News: the President declares a state of emergency for Michigan. They send 1000 N95 Masks. It’s a hysterically low number. I take solace in governor Coumo’s daily briefings. He’s the leader in this crisis.

Sunday, March 29, 2020

Day 3: Anger. I’ve always despised Sundays and Holidays because of the limits put on what you can and cannot go and do. But now every day feels like a Sunday. If I could sleep through till this was over I would, but I can’t and I shouldn’t. I’ve already slid too far into the comforts of sleep. Instead I’m going to try to set some daily expectations for myself.

Coffee & 100 Day Project

Clean Something

Read

Art

Today I cleaned one area in the kitchen. Which led to some open shelves. Good enough. More than I set out to do.

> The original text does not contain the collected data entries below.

Definition reqwest_client_builder (config : ClientIdentityConfig) : M nat Error ReqwestBuilder :=
  let! identity := load_reqwest_identity config in
  match cid_root_ca_path config with
  | Some path =>
      let! pem := read_validated_ca_bundle path in
      let! certs := lift (map_err (fun e => Error_Tls ("Failed to build reqwest certificates from " +:+ PEER_CA_ROLE +:+ " file '" +:+ path +:+ "': " +:+ e))
        (reqwest_certificates_from_pem pem)) in
      ret (mkReqwestBuilder identity certs (negb (cid_exclusive_roots config)))
  | None => ret (mkReqwestBuilder identity [] true)
  end.

(** [tonic::transport::ClientTlsConfig]: identity, CA certificate, trust anchors. *)
Record TonicTlsConfig := mkTonicTlsConfig {
  tt_identity : bytes * bytes;
  tt_ca_certificate : option bytes;
  tt_trust_anchors : list Anchor;
}.

Definition tonic_client_tls_config (config : ClientIdentityConfig) : M nat Error TonicTlsConfig :=
  let! material := load_identity_material config in
  let identity := (im_cert_pem material, im_key_pem material) in
  match cid_root_ca_path config with
  | None => ret (mkTonicTlsConfig identity None TLS_SERVER_ROOTS)
  | Some path =>
      let! pem := read_validated_ca_bundle path in
      ret (mkTonicTlsConfig identity (Some pem) (if cid_exclusive_roots config then [] else TLS_SERVER_ROOTS))
  end.

(** ** The rotating source *)

(** The client built by [reqwest::Client::builder()]: the protocols it offers and
    its connect timeout, which nothing sets. *)
Record HttpClient := mkHttpClient {
  hc_alpn_protocols : list string;
  hc_connect_timeout : option Z;
}.

(** The client handed out, the two cells, and where a reload reads from. *)
Record ClientIdentitySource := mkClientIdentitySource {
  cis_client : HttpClient;
  cis_resolver : CertifiedKey;
  cis_verifier : list Anchor;
  cis_origin : ClientIdentityConfig;
}.

(** [ResolvesClientCert::resolve] and [has_certs]: the hints are ignored. *)
Definition resolve (self : ClientIdentitySource) (root_hint_subjects : list bytes) (sigschemes : list Z) : option CertifiedKey :=
  Some (cis_resolver self).
Definition has_certs (self : ClientIdentitySource) : bool := true.

Definition prepare_reload (origin : ClientIdentityConfig) : M nat Error (CertifiedKey * list Anchor) :=
  let! material := load_identity_material origin in
  let! key := lift (certified_key_from_material material origin) in
  let! verifier := build_peer_verifier origin in
  ret (key, verifier).

(** The HTTP client is built once, with [HTTP_ALPN]. *)
Definition build_client (config : ClientIdentityConfig) : result HttpClient Error :=
  match reqwest_client_builds with
  | Ok _ => Ok (mkHttpClient HTTP_ALPN None)
  | Err e => Err (Error_Tls ("Failed to build a reqwest client for the identity in '" +:+ cid_cert_path config +:+ "': " +:+ e))
  end.

Definition from_config (config : ClientIdentityConfig) : M nat Error ClientIdentitySource :=
  let! material := load_identity_material config in
  let! key := lift (certified_key_from_material material config) in
  let! verifier := build_peer_verifier config in
  let! client := lift (build_client config) in
  ret (mkClientIdentitySource client key verifier config).

Definition store_resolver (key : CertifiedKey) (self : ClientIdentitySource) : ClientIdentitySource :=
  mkClientIdentitySource (cis_client self) key (cis_verifier self) (cis_origin self).
Definition store_verifier (verifier : list Anchor) (self : ClientIdentitySource) : ClientIdentitySource :=
  mkClientIdentitySource (cis_client self) (cis_resolver self) verifier (cis_origin self).

(** The state: the source and the reads made. *)
Definition reload_identity : M (ClientIdentitySource * nat) Error unit := fun '(self, n) =>
  match prepare_reload (cis_origin self) n with
  | (Ok (key, verifier), n) => (Ok tt, (store_verifier verifier (store_resolver key self), n))
  | (Err e, n) => (Err e, (self, n))
  end.

Definition connect_timeout (self : ClientIdentitySource) : Z :=
  default DEFAULT_CLIENT_CONNECT_TIMEOUT (filter_opt (fun secs => bool_decide (secs > 0)) (cid_connect_timeout_secs (cis_origin self))).

(** ** gRPC channels *)

Record Uri := mkUri {
  uri_text : string;
  uri_scheme : option string;
  uri_host : option string;
  uri_port : option Z;
}.

Record RotatingTlsConnector := mkRotatingTlsConnector {
  rtc_alpn_protocols : list string;
  rtc_connect_timeout : Z;
}.

Definition grpc_channel (self : ClientIdentitySource) (endpoint : Uri) : result RotatingTlsConnector Error :=
  if bool_decide (uri_scheme endpoint = Some "https")
  then Ok (mkRotatingTlsConnector GRPC_ALPN (connect_timeout self))
  else Err (Error_Internal ("gRPC endpoint '" +:+ uri_text endpoint +:+ "' must use the https scheme to present a client identity, but it uses '" +:+ default "(none)" (uri_scheme endpoint) +:+ "'")).

(** [str::strip_suffix]. *)
Definition strip_suffix_char (c : ascii) (s : string) : option string :=
  match rev (str_bytes s) with
  | x :: rest => if bool_decide (x = c) then Some (String.string_of_list_ascii (rev rest)) else None
  | [] => None
  end.

Definition connect_host (host : string) : string :=
  default host (strip_prefix "[" host ≫= strip_suffix_char "]").

Definition resolve_target (host : string) : result (string * ServerName) Error :=
  match server_name_try_from (connect_host host) with
  | Ok server_name => Ok (connect_host host, server_name)
  | Err e => Err (Error_Internal ("gRPC endpoint host '" +:+ connect_host host +:+ "' is not a valid TLS server name: " +:+ e))
  end.

(** What a connection attempt dials and verifies before it touches the network. *)
Definition connect_tls_target (uri : Uri) : result (string * Z * ServerName) Error :=
  match uri_host uri with
  | None => Err (Error_Internal ("gRPC endpoint '" +:+ uri_text uri +:+ "' has no host to connect to"))
  | Some host =>
      let port := default 443 (uri_port uri) in
      match resolve_target host with
      | Ok (connect_host, server_name) => Ok (connect_host, port, server_name)
      | Err e => Err e
      end
  end.

(** The outcomes of the three awaits of [connect_tls_unbounded]; [None] is a step
    that does not end within the budget of [connect_tls]. *)
Record Attempt := mkAttempt {
  at_tcp : option (result unit string);
  at_nodelay : result unit string;
  at_handshake : option (result unit string);
}.

Definition timed_out (uri : Uri) (budget : Z) : Error :=
  Error_Internal ("Connecting to gRPC endpoint '" +:+ uri_text uri +:+ "' exceeded the " +:+ pretty budget +:+ "s connect timeout before the TLS handshake completed").

Definition connect_tls (uri : Uri) (budget : Z) (attempt : Attempt) : result (string * Z * ServerName) Error :=
  match connect_tls_target uri with
  | Err e => Err e
  | Ok target =>
      match at_tcp attempt with
      | None => Err (timed_out uri budget)
      | Some (Err e) => Err (Error_Internal ("Failed to connect to gRPC endpoint '" +:+ uri_text uri +:+ "': " +:+ e))
      | Some (Ok _) =>
          match at_nodelay attempt with
          | Err e => Err (Error_Internal ("Failed to disable Nagle's algorithm on the connection to '" +:+ uri_text uri +:+ "': " +:+ e))
          | Ok _ =>
              match at_handshake attempt with
              | None => Err (timed_out uri budget)
              | Some (Err e) => Err (Error_Internal ("TLS handshake with gRPC endpoint '" +:+ uri_text uri +:+ "' failed: " +:+ e))
              | Some (Ok _) => Ok target
              end
          end
      end
  end.

(** ** Reloads in flight *)

(** A reload that has read everything; whether its key is stored already. *)
Record IdentityFlight := mkIdentityFlight {
  if_key : CertifiedKey;
  if_verifier : list Anchor;
  if_key_stored : bool;
}.

Record Identity := mkIdentity {
  id_source : ClientIdentitySource;
  id_reads : nat;
  id_flight : list IdentityFlight;
}.

Inductive IdentityEvent :=
| IPrepare
| IStoreKey (k : nat)
| IStoreVerifier (k : nat).

Definition identity_step (e : IdentityEvent) (w : Identity) : option Identity :=
  match e with
  | IPrepare =>
      Some (match prepare_reload (cis_origin (id_source w)) (id_reads w) with
            | (Ok (key, verifier), n) => mkIdentity (id_source w) n (id_flight w ++ [mkIdentityFlight key verifier false])
            | (Err _, n) => mkIdentity (id_source w) n (id_flight w)
            end)
  | IStoreKey k =>
      fl ← id_flight w !! k;
      if if_key_stored fl then None
      else Some (mkIdentity (store_resolver (if_key fl) (id_source w)) (id_reads w)
                   (<[k := mkIdentityFlight (if_key fl) (if_verifier fl) true]> (id_flight w)))
  | IStoreVerifier k =>
      fl ← id_flight w !! k;
      if if_key_stored fl
      then Some (mkIdentity (store_verifier (if_verifier fl) (id_source w)) (id_reads w) (delete k (id_flight w)))
      else None
  end.

(** Without overlap, the three steps are the code's [reload]. *)
Lemma reload_identity_steps self n r self' n' :
  reload_identity (self, n) = (r, (self', n')) →
  after identity_step (match r with Ok _ => [IPrepare; IStoreKey 0; IStoreVerifier 0] | Err _ => [IPrepare] end)
    (mkIdentity self n []) = Some (mkIdentity self' n' []).
Proof.
  unfold reload_identity. cbn -[prepare_reload]. destruct (prepare_reload (cis_origin self) n) as [[[key v]|e] m] eqn:E;
    intros [= <- <- <-]; cbn -[prepare_reload]; by rewrite E.
Qed.

(** ** What is installed *)

(** A key that the files of the section gave: a chain that is not empty, with the
    key that belongs to it. *)
Definition key_ok (key : CertifiedKey) : Prop :=
  ck_chain key ≠ [] ∧ keys_match (ck_chain key) (ck_signing_key key) = Ok tt.

(** Anchors according to the section: the built-in ones unless they are excluded
    by a bundle, and the bundle's, which is not empty. *)
Definition anchors_ok (c : ClientIdentityConfig) (roots : list Anchor) : Prop :=
  match cid_root_ca_path c with
  | None => roots = TLS_SERVER_ROOTS
  | Some path =>
      ∃ n ca certs bundle, disk n path = Ok ca ∧ pem_certs ca = Ok certs ∧ add_anchors PEER_CA_ROLE path certs = Ok bundle ∧
        bundle ≠ [] ∧ roots = (if cid_exclusive_roots c then [] else TLS_SERVER_ROOTS) ++ bundle
  end.

Lemma certified_key_ok material c key :
  certified_key_from_material material c = Ok key → ck_chain key = im_chain material ∧ keys_match (ck_chain key) (ck_signing_key key) = Ok tt.
Proof.
  unfold certified_key_from_material. destruct provider_installed; [|done]. destruct (load_private_key _) as [sk|]; [|done].
  destruct (keys_match _ sk) as [[]|] eqn:E; [|done]. intros [= <-]. done.
Qed.

Lemma identity_material_ok c n material n' : load_identity_material c n = (Ok material, n') → im_chain material ≠ [].
Proof.
  unfold load_identity_material. intros (cert & n1 & _ & Hk)%bind_Ok. apply bind_Ok in Hk as (key & n2 & _ & Hk).
  apply bind_Ok in Hk as (chain & n3 & _ & Hk). destruct chain as [|c0 chain]; [done|].
  apply bind_Ok in Hk as (k & n4 & _ & Hk). apply bind_Ok in Hk as (ck & n5 & _ & Hk). by injection Hk as <- <-.
Qed.

Lemma load_root_store_ok path role n roots n' :
  load_root_store disk path role n = (Ok roots, n') →
  ∃ ca certs, disk n path = Ok ca ∧ pem_certs ca = Ok certs ∧ add_anchors role path certs = Ok roots ∧ roots ≠ [].
Proof.
  unfold load_root_store, bind, m_map_err, read, lift, map_err. destruct (disk n path) as [ca|]; [|done].
  destruct (pem_certs ca) as [[|c0 certs]|] eqn:E; [done| |done].
  destruct (add_anchors role path (c0 :: certs)) as [l|] eqn:Ea; [|done]. intros [= <- <-].
  exists ca, (c0 :: certs). split_and!; [done..|]. revert Ea. cbn. destruct (trust_anchor c0); [|done].
  destruct (add_anchors role path certs); [|done]. by intros [= <-].
Qed.

Lemma build_root_store_ok c n roots n' : build_root_store c n = (Ok roots, n') → anchors_ok c roots.
Proof.
  unfold build_root_store, anchors_ok. destruct (cid_root_ca_path c) as [path|]; [|by intros [= <- <-]].
  intros (bundle & n1 & (ca & certs & ? & ? & ? & ?)%load_root_store_ok & Hk)%bind_Ok. injection Hk as <- <-.
  exists n, ca, certs, bundle. by split_and!.
Qed.

Lemma peer_verifier_ok c n roots n' : build_peer_verifier c n = (Ok roots, n') → anchors_ok c roots.
Proof.
  unfold build_peer_verifier. intros (r & n1 & Hb & Hk)%bind_Ok. apply bind_Ok in Hk as (u & n2 & _ & Hk).
  injection Hk as <- <-. by eapply build_root_store_ok.
Qed.

Lemma prepare_reload_ok c n key roots n' : prepare_reload c n = (Ok (key, roots), n') → key_ok key ∧ anchors_ok c roots.
Proof.
  unfold prepare_reload. intros (m & n1 & Hm & Hk)%bind_Ok. apply bind_Ok in Hk as (k & n2 & Hc & Hk).
  apply bind_Ok in Hk as (v & n3 & Hv & Hk). injection Hk as <- <- <-. injection Hc as Hc _.
  apply certified_key_ok in Hc as [Hch ?]. split; [|by eapply peer_verifier_ok]. split; [|done].
  rewrite Hch. by eapply identity_material_ok.
Qed.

News: the President accused New York hospitals of nefarious activity with PPE in the corona task force news conference. Every day I listen to that and to Governor Coumo. Thank the stars for Fauci and Coumo.

Monday March 30, 2020

Day 4: Hope is a tender thing. Hope is a small newborn babe. Hope is a fire in night. Hope. My husband had an interview this morning. It sounds like a job offer is coming, for after the Covid-19 crisis. There’s hope in this darkness. Hope can crush a human under its enormous weight. Hope can be dashed. I wait in the wilderness with hope in my heart.

News: Yesterday the President announced 30 more days of Social Distancing.

Coffee and failed attempt at 100 Day Project

News

Got internet access

Cleaned out bookcase and purged books

Napped

Tried to watch Pet Cemetery

Ran away and worked on The Painting, it goes well

Tuesday, March 31, 2020

Day 5: More overcast days than sunny moments, the weather is concurrent with my oppressed mood. The cat continues to cry. Yowls if he cannot see me. Sometimes I drug him with catnip to get it to stop. He is unhappy.

People are expressing feelings of derealization on social media. Welcome to the world of trauma my friends. Only, we are just getting started. My trauma responses are in full gear. Numbness. Sleeping long hours. Fatigue. Loss of interest. Derealization. The only way is through. The way through is to try a little every day to be human until the fog lifts. Go through the motions until they aren’t motions. Set little attainable goals.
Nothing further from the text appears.